(** The [metrics] object, metric by metric in source order. *)
Definition metrics (current previous : MetricRow) : list Metric :=
  let col f := pctChange (f current) (f previous) in
  let der f := pctChange (Some (f current)) (Some (f previous)) in
  [ mkMetric "volume" "total_requests" (int (total_requests current))
      "requests" (col total_requests);
    mkMetric "volume" "unique_traces" (int (unique_traces current))
      "traces" (col unique_traces);
    mkMetric "volume" "unique_users" (int (unique_users current))
      "users" (col unique_users);
    mkMetric "volume" "avg_calls_per_trace"
      (round2 (avgCallsPerTrace current)) "calls/trace"
      (der avgCallsPerTrace);
    mkMetric "tokens" "total_input_tokens"
      (int (total_input_tokens current)) "tokens" (col total_input_tokens);
    mkMetric "tokens" "total_output_tokens"
      (int (total_output_tokens current)) "tokens" (col total_output_tokens);
    mkMetric "tokens" "total_tokens"
      (int (Some (num (total_tokens current)))) "tokens" (col total_tokens);
    mkMetric "tokens" "cached_tokens"
      (int (Some (num (cached_tokens current)))) "tokens" (col cached_tokens);
    mkMetric "tokens" "reasoning_tokens"
      (int (reasoning_tokens current)) "tokens" (col reasoning_tokens);
    mkMetric "tokens" "cache_hit_rate" (round2 (cacheHitRate current)) "%"
      (der cacheHitRate);
    mkMetric "tokens" "avg_tokens_per_request"
      (if isPositive (int (total_requests current))
       then Math_round (num (total_tokens current)
                        / int (total_requests current))
       else 0)
      "tokens/req" (der avgTokensPerRequest);
    mkMetric "performance" "avg_latency_ms"
      (round2 (num (avg_latency_ms current))) "ms" (col avg_latency_ms);
    mkMetric "performance" "p50_latency_ms"
      (round2 (num (p50_latency_ms current))) "ms" (col p50_latency_ms);
    mkMetric "performance" "p95_latency_ms"
      (round2 (num (p95_latency_ms current))) "ms" (col p95_latency_ms);
    mkMetric "performance" "p99_latency_ms"
      (round2 (num (p99_latency_ms current))) "ms" (col p99_latency_ms);
    mkMetric "performance" "max_latency_ms"
      (round2 (num (max_latency_ms current))) "ms" (col max_latency_ms);
    mkMetric "cost" "total_cost" (round2 (num (total_cost current))) "USD"
      (col total_cost);
    mkMetric "cost" "avg_cost_per_request"
      (if isPositive (int (total_requests current))
       then round4 (num (total_cost current) / int (total_requests current))
       else 0)
      "USD/req" (der avgCostPerRequest);
    mkMetric "cost" "cost_per_1k_tokens"
      (round4 (costPer1kTokens current)) "USD/1k tokens"
      (der costPer1kTokens);
    mkMetric "usage_patterns" "streaming_rate"
      (round2 (streamingRate current)) "%" (der streamingRate) ]%string.

End Metrics.

(** ** Cost recalculation of [POST /recalculate-costs] (lines 1030-1212) *)

Module Recalc.
Import Json.

(** A row of [llm_events], with the columns the job selects and the tenant
    column of its [WHERE].  [timestamp] is the [timestamptz] of the table, in
    microseconds since the epoch.  [cost_total] is what [parseFloat] reads
    from the column ([None]: [NULL]). *)
Record LLMEventRow := mkEvent {
  timestamp : Z;
  trace_id : string;
  call_sequence : Z;
  team_id : string;
  model : option string;
  provider : option string;
  usage_input_tokens : option Z;
  usage_output_tokens : option Z;
  usage_cached_tokens : option Z;
  cost_total : option Q
}.

(** The table, in the order the server scans it. *)
Definition Table := list LLMEventRow.

(** The argument of [pricingService.calculateCostSync]. *)
Record CostInput := mkCostInput {
  ci_model : string;
  ci_provider : option string;
  ci_input_tokens : Z;
  ci_output_tokens : Z;
  ci_cached_tokens : Z
}.

Definition costInputOf (row : LLMEventRow) : CostInput :=
  {| ci_model := match model row with Some m => m | None => EmptyString end;
     ci_provider := provider row;
     ci_input_tokens := Js.intOrZero (usage_input_tokens row);
     ci_output_tokens := Js.intOrZero (usage_output_tokens row);
     ci_cached_tokens := Js.intOrZero (usage_cached_tokens row) |}.

(** The [Date] the driver hands to the handler for a [timestamptz]: whole
    milliseconds, the microseconds dropped. *)
Definition jsDate (micros : Z) : Z := micros / 1000.

(** A [Date] sent back as a query parameter: the instant of that
    millisecond. *)
Definition timestamptz (ms : Z) : Z := ms * 1000.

#####

▶ _Exercise brief_:
Which lines above run from the one containing "End Metrics." down to the one containing "ci_output_tokens : Z;"? Repeat exactly those, both ends included, and nothing else.

▶ _Exercise output_:
End Metrics.

(** ** Cost recalculation of [POST /recalculate-costs] (lines 1030-1212) *)

Module Recalc.
Import Json.

(** A row of [llm_events], with the columns the job selects and the tenant
    column of its [WHERE].  [timestamp] is the [timestamptz] of the table, in
    microseconds since the epoch.  [cost_total] is what [parseFloat] reads
    from the column ([None]: [NULL]). *)
Record LLMEventRow := mkEvent {
  timestamp : Z;
  trace_id : string;
  call_sequence : Z;
  team_id : string;
  model : option string;
  provider : option string;
  usage_input_tokens : option Z;
  usage_output_tokens : option Z;
  usage_cached_tokens : option Z;
  cost_total : option Q
}.

(** The table, in the order the server scans it. *)
Definition Table := list LLMEventRow.

(** The argument of [pricingService.calculateCostSync]. *)
Record CostInput := mkCostInput {
  ci_model : string;
  ci_provider : option string;
  ci_input_tokens : Z;
  ci_output_tokens : Z;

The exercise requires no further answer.